LAWS(PVC)-1918-5-43

NARAYAN CHANDRA PODDAR Vs. KESHAB LAL DHAI BHAI

Decided On May 03, 1918
NARAYAN CHANDRA PODDAR Appellant
V/S
KESHAB LAL DHAI BHAI Respondents

JUDGEMENT

(1.) This appeal is preferred by the defendants against the decision of the learned District Judge of Bankura, dated the 13th March 1916, affirming the decision of the Munsif of Khatra. The plaintiffs brought the suit for redemption. The Judge has decreed redemption. The point made in this case is this: The plaintiffs mortgaged a four-anna share of a property by way of an usufructuary mortgage to the defendants father in the year 1885. Contemporaneously with the mortgage-deed, the plaintiffs took a settlement of that share, that is, they became the tenants of the defendants at a rent corresponding to the interest due on the mortgage. The rent fell into arrear. Thereupon a rent suit was brought by (be mortgagees, a decree was obtained and, in contravention of Section 99 of the Transfer of Property Act, the equity of redemption was attached, brought to sale and purchased, by the mortgagees. Therefore, the question is, whether that sale was void or voidable and whether the defendants could purchase the equity of redemption. It may be admitted that judicial authorities are not all one way. But there is one case of this Court [Pancham Lal Chowdhury v. Kishun Pershad Misser 6 Ind. Cas. 47 : 14 C.W.N. 579 : 12 C.L.J. 574], which unless we send this case to a Full Bench is clearly binding on us. The facts as found by the learned Judge in this case are that the defendants, the mortgagees, cheated the ignorant and illiterate tenants. I think, if these findings of fact remain unchallenged, as they must, it is not a case which we should send to the Full Bench.

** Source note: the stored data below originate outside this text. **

Lemma collisions_are_retried_witness :
  (exists w',
      service.CreateShortURL "  www.example.com  "
        (service.start
           (service.NewShortenerService
              (store_of [row 1 "1" "https://a.com"] 0) (∅ : memCache)
              NewGenerator "http://localhost:8080"))
      = (Returned (Ok {| domain.resp_ShortCode := "2";
                         domain.resp_ShortURL := "http://localhost:8080/2";
                         domain.resp_LongURL := "https://www.example.com" |}), w'))
  /\ (exists w',
      service.CreateShortURL "  www.example.com  "
        (service.start
           (service.NewShortenerService
              (store_of [row 1 "1" "https://a.com"; row 2 "2" "https://b.com";
                         row 3 "3" "https://c.com"] 0) (∅ : memCache)
              NewGenerator "http://localhost:8080"))
      = (Returned (Err (service.Errorf
                          "max retries reached for creating short URL")), w')).
Proof.
  split.
  - edestruct (collisions_are_retried (L := ascii_Strings_laws)
        (service.start
           (service.NewShortenerService
              (store_of [row 1 "1" "https://a.com"] 0) (∅ : memCache)
              NewGenerator "http://localhost:8080"))
        "  www.example.com  ") as [Hone _].
    + reflexivity.
    + vm_compute. reflexivity.
    + edestruct Hone as (w' & Hrun & _).
      * vm_compute. reflexivity.
      * vm_compute. reflexivity.
      * vm_compute. reflexivity.
      * vm_compute. reflexivity.
      * vm_compute. reflexivity.
      * vm_compute. reflexivity.
      * vm_compute. reflexivity.
      * exists w'. exact Hrun.
  - edestruct (collisions_are_retried (L := ascii_Strings_laws)
        (service.start
           (service.NewShortenerService
              (store_of [row 1 "1" "https://a.com"; row 2 "2" "https://b.com";
                         row 3 "3" "https://c.com"] 0) (∅ : memCache)
              NewGenerator "http://localhost:8080"))
        "  www.example.com  ") as [_ Hthree].
    + reflexivity.
    + vm_compute. reflexivity.
    + edestruct Hthree as (w' & Hrun & _).
      * vm_compute. reflexivity.
      * vm_compute. reflexivity.
      * vm_compute. reflexivity.
      * vm_compute. reflexivity.
      * vm_compute. reflexivity.
      * vm_compute. reflexivity.
      * vm_compute. reflexivity.
      * vm_compute. reflexivity.
      * vm_compute. reflexivity.
      * vm_compute. reflexivity.
      * vm_compute. reflexivity.
      * vm_compute. reflexivity.
      * exists w'. exact Hrun.
Defined.

Section Resolution.
Import service.
Context {P R : Type} {PG : PostgresRepository P} {RD : RedisRepository R}.
Context {T : Strings} {U : NetURL}.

It has been decided on more than one occasion that we are not bound to refer a case for the consideration of a Full Bench. In this case, we ought to content ourselves by simply following, without expressing either our approval or disapproval, the case of Pancham Lal Chowdhury v. Kishun Pershad Misser 6 Ind. Cas. 47 : 14 C.W.N. 579 : 12 C.L.J. 574.

(2.) Another point has been argued, namely, as to the improvements. The learned Judge of the lower Appellate Court has found facts which would negative this or rather show that the defendants have failed to prove any such improvements.

(3.) The appeal fails and is dismissed with costs. Smither, J.